1.The scope of the court’s appellate powers under Section 37 (2) (a) ACA? (Delhi High Court)

18 May 2021 | Raghuvir Buildcon Private Ltd. v. IRCON International Limited | Arb. A. (COMM) 15 of 2021 | C Hari Shankar J

On the respondent’s application under Section 16 ACA, the arbitrator ruled that some issues were outside the scope of the reference: some arose after the reference, and others were “excepted matter.”
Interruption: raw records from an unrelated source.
(** The records in flight, in both directions. *)
Record ToyBackend := mkToy { toy_in : list PlainMessage; toy_out : list PlainMessage }.
Definition toy_skip {A} (a : A) : stm ToyBackend BackendError A := mret a.
Definition toy_key : PublicKey := mkPublicKey NamedGroup.secp256r1 (bytes [4; 1; 2]).
#[local] Instance ToyBackend_backend : Backend ToyBackend := {|
  be_set_protocol_version := fun _ => toy_skip tt; be_set_cipher_suite := fun _ => toy_skip tt;
  be_set_encrypt := fun _ => toy_skip tt; be_set_decrypt := fun _ => toy_skip tt;
  be_get_client_random := toy_skip (mkRandom (replicate 32 (z2b 1)));
  be_get_client_key_share := toy_skip toy_key;
  be_set_server_random := fun _ => toy_skip tt; be_set_server_key_share := fun _ => toy_skip tt;
  be_set_server_cert_details := fun _ => toy_skip tt; be_set_server_kx_details := fun _ => toy_skip tt;
  be_set_hs_hash_client_key_exchange := fun _ => toy_skip tt; be_set_hs_hash_server_hello := fun _ => toy_skip tt;
  be_get_server_finished_vd := fun h => toy_skip (z2b 0x73 :: h);
  be_get_client_finished_vd := fun h => toy_skip (z2b 0x63 :: h);
  be_prepare_encryption := toy_skip tt;
  be_push_incoming := fun m => modify (fun b => mkToy (toy_in b ++ [into_plain_message m]) (toy_out b));
  be_next_incoming := fun b =>
    match toy_in b with [] => (Ok None, b) | m :: ms => (Ok (Some m), mkToy ms (toy_out b)) end;
  be_push_outgoing := fun m => modify (fun b => mkToy (toy_in b) (toy_out b ++ [m]));
  be_next_outgoing := fun b =>
    match toy_out b with
    | [] => (Ok None, b) | m :: ms => (Ok (Some (into_unencrypted_opaque m)), mkToy (toy_in b) ms) end;
  be_start_traffic := toy_skip tt; be_flush := toy_skip tt;
  be_is_empty := fun b => Ok (is_empty (toy_in b)); be_server_closed := toy_skip tt |}.

(** Keyed checksums in place of HMAC and of the tag of GCM, and a group in
    which every two keys agree on the same secret. *)
Definition checksum (n : nat) (bs : list byte) : list byte :=
  to_be n (foldl (fun acc b => (acc * 257 + b2z b + 1) mod 256 ^ Z.of_nat n) 7 bs).
#[local] Instance ToyHmac : HmacSha256 :=
  {| HmacKey := list byte; hmac_new_from_slice := Some; hmac_tag := fun k m => checksum 32 (k ++ m) |}.
#[local] Instance ToyHmac_ok : HmacSha256Ok.
Proof. split; [intros k m; apply length_to_be|by eexists]. Qed.
#[local] Instance ToyP256 : P256 := {|
  EphemeralSecret := nat; EcdhPublicKey := list byte; public_key_bytes := fun sk => bytes [4; Z.of_nat sk];
  from_sec1_bytes := fun bs => if is_empty bs then None else Some bs; diffie_hellman := fun _ _ => replicate 32 (z2b 9) |}.
#[local] Instance ToyP256_ok : P256Ok.
Proof. intros sk pk. apply length_replicate. Qed.
#[local] Instance ToyGcm : AesGcm := {|
  gcm_encrypt := fun k n aad m => Some (m ++ checksum 16 (k ++ n ++ aad ++ m));
  gcm_decrypt := fun k n aad c =>
    let m := take (length c - 16) c in
    if (16 <=? length c)%nat && bool_decide (drop (length c - 16) c = checksum 16 (k ++ n ++ aad ++ m)) then Some m else None |}.
#[local] Instance ToyGcm_ok : AesGcmOk.
Proof.
  assert (forall bs, length (checksum 16 bs) = 16%nat) as Hl by (intros; apply length_to_be).
  split; cbn -[checksum Nat.leb Nat.sub].
  - intros k n aad m c [= <-]. by rewrite length_app, Hl.
  - intros k n aad m c [= <-]. rewrite length_app, Hl, Nat.add_sub, take_app_length, drop_app_length.
    by rewrite bool_decide_true, (proj2 (Nat.leb_le _ _)) by (done || lia).
  - intros k n aad c Hc. by rewrite (proj2 (Nat.leb_gt _ _)).
Qed.
#[local] Instance ToyRng : BackendRng :=
  {| rng_random := fun i => mkRandom (replicate 32 (z2b (Z.of_nat i))); rng_secret := fun i => i |}.

(** Certificates are their own keys: a chain is valid if the leaf is a root,
    a signature if it repeats the certificate. *)
#[local] Instance ToyPki : WebPkiTls := {|
  TlsTrustAnchor := list byte; anchor_subject := id; TlsEndEntity := list byte;
  ee_try_from := fun der => if is_empty der then Err BadDer else Ok der;
  ee_verify_for_usage := fun e roots _ _ =>
    if existsb (fun r => bool_decide (r = e)) roots then Ok tt else Err (OtherWebpkiError "UnknownIssuer");
  ee_valid_for_name := fun e name =>
    match name with
    | PkiDnsName d =>
        if bool_decide (d = e :> list byte) then Ok tt else Err (OtherWebpkiError "CertNotValidForName")
    | _ => Err (OtherWebpkiError "CertNotValidForName")
    end;
  ee_verify_signature := fun e alg msg sig =>
    match alg with
    | ECDSA_P384_SHA256 | ECDSA_P384_SHA384 =>
        if bool_decide (sig = e) then Ok tt else Err InvalidSignatureForPublicKey
    | _ => Err UnsupportedSignatureAlgorithmForPublicKeyContext
    end;
  AlgorithmIdentifier := nat; alg_id_eqb := Nat.eqb;
  signature_alg_id := fun alg =>
    match alg with
    | ECDSA_P256_SHA256 | ECDSA_P384_SHA256 => 0 | ECDSA_P256_SHA384 | ECDSA_P384_SHA384 => 1 | ALG_ED25519 => 2
    | RSA_PKCS1_2048_8192_SHA256 => 3 | RSA_PKCS1_2048_8192_SHA384 => 4 | RSA_PKCS1_2048_8192_SHA512 => 5
    | RSA_PSS_2048_8192_SHA256 => 6 | RSA_PSS_2048_8192_SHA384 => 7 | RSA_PSS_2048_8192_SHA512 => 8
    end%nat;
  SctLog := unit; SctError := unit; verify_sct := fun _ _ _ _ => Err tt; should_be_fatal := fun _ => false |}.
#[local] Instance ToyPki_ok : WebPkiTlsOk.
Proof. split. apply Nat.eqb_eq. Qed.
#[local] Instance ToyPki_total : WebPkiTotal.
Proof.
  split; cbn.
  - by intros [].
  - intros e roots _ _. by destruct (existsb _ _).
  - intros e []; [by case_bool_decide|done..].
  - intros e [] _ sig; try done; by case_bool_decide.
  - done.
Qed.

(** ** A TLS 1.2 handshake *)

Definition toy_cert : list byte := bytes [0x61; 0x2e; 0x62].
Definition toy_name : PkiServerName := PkiDnsName toy_cert.
Definition toy_roots : RootCertStore := mkRootStore [toy_cert].
Definition toy_config : ClientConfig :=
  with_no_client_auth (with_logs (with_root_certificates with_safe_defaults toy_roots) None).

Definition toy_random : Random := mkRandom (replicate 32 (z2b 2)).
Definition toy_hs (typ : HandshakeType) (p : HandshakePayload) : HandshakeMessagePayload := mkHandshakeMessage typ p.
Definition toy_msg (typ : HandshakeType) (p : HandshakePayload) : Message :=
  mkMessage ProtocolVersion.TLSv1_2 (MPHandshake (toy_hs typ p)).

Definition toy_hello12 : HandshakeMessagePayload := toy_hs HandshakeType.ServerHello
  (HandshakePayload.ServerHello (mkServerHello ProtocolVersion.TLSv1_2 toy_random SessionID_empty
     CipherSuite.TLS_ECDHE_ECDSA_WITH_AES_128_GCM_SHA256 Compression.Null [])).
Definition toy_certificate12 : HandshakeMessagePayload := toy_hs HandshakeType.Certificate
  (HandshakePayload.Certificate [mkCertificate toy_cert]).
Definition toy_kx : ECDHEServerKeyExchange :=
  mkECDHEServerKeyExchange
    (mkServerECDHParams (mkECParameters ECCurveType.NamedCurve NamedGroup.secp256r1) (mkPayloadU8 (bytes [4; 3; 3])))
    (mkDSS SignatureScheme.ECDSA_NISTP256_SHA256 (mkPayloadU16 toy_cert)).
Definition toy_kx12 : HandshakeMessagePayload := toy_hs HandshakeType.ServerKeyExchange
  (HandshakePayload.ServerKeyExchange (SKXUnknown (mkPayload (get_encoding toy_kx)))).
Definition toy_done12 : HandshakeMessagePayload := toy_hs HandshakeType.ServerHelloDone HandshakePayload.ServerHelloDone.
Definition toy_finished (vd : list Z) : HandshakeMessagePayload := toy_hs HandshakeType.Finished
  (HandshakePayload.Finished (mkPayload (bytes vd))).

Definition toy_flight12 (vd : list Z) : list Message :=
  (hs_message ProtocolVersion.TLSv1_2 <$> [toy_hello12; toy_certificate12; toy_kx12; toy_done12]) ++
  [mkMessage ProtocolVersion.TLSv1_2 MPChangeCipherSpec; hs_message ProtocolVersion.TLSv1_2 (toy_finished vd)].

Definition toy_common (config : ClientConfig) : option (CommonState ToyBackend) :=
  match ClientConnection_new config (mkToy [] []) toy_name with Ok c => Some (cn_common c) | _ => None end.
Definition toy_traffic : HsState :=
  STraffic cert_verified_assertion signature_valid_assertion finished_verified_assertion.
Definition toy_common_of {B} (b : B) : CommonState B :=
  mkCommon None SideClient RecordLayer_new b None None true false false false false false false 0 None (mkFragmenter 1)
    (cv_new None) (cv_new None) (cv_new None) Tcp.
Definition toy_context (config : ClientConfig) : Context ToyBackend :=
  mkContext (default (toy_common_of (mkToy [] [])) (toy_common config)) ClientConnectionData_new.

Definition toy_run `{BuildProfile} (config : ClientConfig) (ms : list Message) :=
  (st ← start_handshake toy_name [] config; hs_run ms st) (toy_context config).
Definition toy_reaches (final : HsState -> bool) (r : result Client.Error HsState * Context ToyBackend) : bool :=
  match r.1 with Ok st => final st | _ => false end.

(** ** A TLS 1.3 handshake *)

Definition toy_config13 : ClientConfig :=
  match with_protocol_versions (with_safe_default_kx_groups (with_cipher_suites (TLS13_AES_128_GCM_SHA256 :: ALL_CIPHER_SUITES))) [TLS12; TLS13] with
  | Ok w => with_no_client_auth (with_logs (with_root_certificates w toy_roots) None)
  | _ => toy_config
  end.
Definition toy_hello13 : HandshakeMessagePayload := toy_hs HandshakeType.ServerHello
  (HandshakePayload.ServerHello (mkServerHello ProtocolVersion.TLSv1_2 toy_random SessionID_empty
     CipherSuite.TLS13_AES_128_GCM_SHA256 Compression.Null
     [ServerExtension.SupportedVersions ProtocolVersion.TLSv1_3;
      ServerExtension.KeyShare (KeyShareEntry_from_key toy_key)])).
Definition toy_flight13 (vd : list Z) : list Message :=
  hs_message ProtocolVersion.TLSv1_2 <$>
  [toy_hello13; toy_hs HandshakeType.EncryptedExtensions (HandshakePayload.EncryptedExtensions []);
   toy_hs HandshakeType.Certificate (HandshakePayload.CertificateTLS13
     (mkCertificatePayloadTLS13 (mkPayloadU8 []) [mkCertificateEntry (mkCertificate toy_cert) []]));
   toy_hs HandshakeType.CertificateVerify (HandshakePayload.CertificateVerify
     (mkDSS SignatureScheme.ECDSA_NISTP384_SHA384 (mkPayloadU16 toy_cert)));
   toy_finished vd].

(** ** The theorems apply *)

(** The run and its first step, from the evaluated outcome. *)
Lemma toy_run_inv `{BuildProfile} config ms final : toy_reaches final (toy_run config ms) = true ->
  exists st x0 st' x', start_handshake toy_name [] config (toy_context config) = (Ok st, x0) /\
    hs_run ms st x0 = (Ok st', x') /\ final st' = true.
Proof.
  unfold toy_reaches. destruct (toy_run config ms) as [[st'| |] x'] eqn:E; cbn [fst]; [|done..].
  intros Hf. apply stm_bind_Ok in E as (st & x0 & Hs & Hr). eauto 10.
Qed.

Lemma server_authenticated_witness : answered (B:=ToyBackend) server_hello12 toy_config toy_name []
  (toy_flight12 [0x73; 88; 68; 37; 226]).
Proof.
  destruct (toy_run_inv (H:=ToyDebug) toy_config (toy_flight12 [0x73; 88; 68; 37; 226]) is_traffic12)
    as (st & x0 & st' & x' & Hs & Hr & Hf); [vm_compute; reflexivity|]. destruct st'; try discriminate Hf.
  exact (server_authenticated (BP:=ToyDebug) toy_name [] toy_config _ st x0 _ _ _ _ x' Hs Hr).
Defined.

Lemma server_authenticated13_witness : answered (B:=ToyBackend) server_hello13 toy_config13 toy_name []
  (toy_flight13 [0x73; 208; 172; 166; 247]).
Proof.
  destruct (toy_run_inv (H:=ToyRelease) toy_config13 (toy_flight13 [0x73; 208; 172; 166; 247]) is_traffic13)
    as (st & x0 & st' & x' & Hs & Hr & Hf); [vm_compute; reflexivity|]. destruct st'; try discriminate Hf.
  exact (server_authenticated13 (BP:=ToyRelease) toy_name [] toy_config13 _ st x0 _ _ _ _ _ _ _ _ x' Hs Hr).
Defined.

Lemma toy_config_ok : config_ok toy_config.
Proof. split_and!; [vm_compute; reflexivity|apply web_pki_verifier_total|]. by intros issuers schemes ck [=]. Qed.

(** The handshake over the RustCrypto backend. *)
Definition toy_std : ConnectionCommon RustCryptoBackend HsState :=
  match ClientConnection_new toy_config RustCryptoBackend_new toy_name with
  | Ok c => c
  | _ => Connection_new toy_traffic ClientConnectionData_new (toy_common_of RustCryptoBackend_new)
  end.
Definition toy_std_run (ms : list Message) :=
  (st ← start_handshake (BP:=ToyDebug) (BE:=RustCrypto_backend (BP:=ToyDebug)) toy_name [] toy_config;
   hs_run (BP:=ToyDebug) (BE:=RustCrypto_backend (BP:=ToyDebug)) ms st) (mkContext (cn_common toy_std) (cn_data toy_std)).
Definition toy_std_flight : list Message := toy_flight12 [219; 78; 3; 125; 148; 254; 119; 45; 86; 37; 6; 95].

Lemma toy_std_reaches : match (toy_std_run toy_std_flight).1 with Ok st => is_traffic12 st | _ => false end = true.
Proof. vm_compute. reflexivity. Qed.

Lemma toy_std_new : ClientConnection_new toy_config RustCryptoBackend_new toy_name = Ok toy_std.
Proof.
  assert (match ClientConnection_new toy_config RustCryptoBackend_new toy_name with Ok _ => true | _ => false end = true)
    as Hok by (vm_compute; reflexivity).
  unfold toy_std. by destruct (ClientConnection_new _ _ _).
Qed.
In the appeal, a single judge rejected the argument that the court’s jurisdiction under Section 37 (2) (a) ACA (the appealing provisions) is wider than Section 34 ACA:

  1. Under Section 37 (2), an order by the tribunal “indisputably interlocutory in nature” can be appealed. A final ruling could be assailed in set-aside proceedings [citing Indian Farmers Fertiliser Cooperative Ltd. v. Bhadra Products, (2018) 2 SCC 534]. The scope of interference against interlocutory orders is classically more circumscribed than against a final decision. *
  2. Besides, Section 37 ACA is subject to the discipline of Section 5 ACA. The object of the ACA is to minimise the supervisory role of courts. An appeal against the tribunal’s decision is not akin to an appeal under the Code of Civil Procedure, 1908. It is a sui generis appeal in which interference by the court must be cautious and circumspect.
  3. There is no substantial difference between the principles that must be applied in a set-aside proceeding and appeal. Hence, the court would only examine if there is patent illegality or perversity or if the decision is unconscionable.

Liberty was given to raise the issue of “excepted matter” again “only as the impugned order has been passed at the interlocutory stage.”

Access the judgment here.

* Editor’s note: It is not true that Section 37 (2) (b) permits appeals only against ‘interlocutory’ as opposed to final) orders of the tribunal. The court’s cited authority, Indian Farmers, is on a different point. Section 37 (2) (b) ACA permits appeal against an order accepting the plea that the tribunal does not have jurisdiction (as provided by Section 16 (2) ACA) or a plea that the tribunal is exceeding the scope of its authority (as provided by Section 16 (3) ACA). The arbitrator had ruled that a claim was time-barred. If this was a question of jurisdiction, the order was appealable. The Supreme Court said that a decision on the point of limitation does not go to jurisdiction. It was an interim award that could be challenged in set-aside proceedings.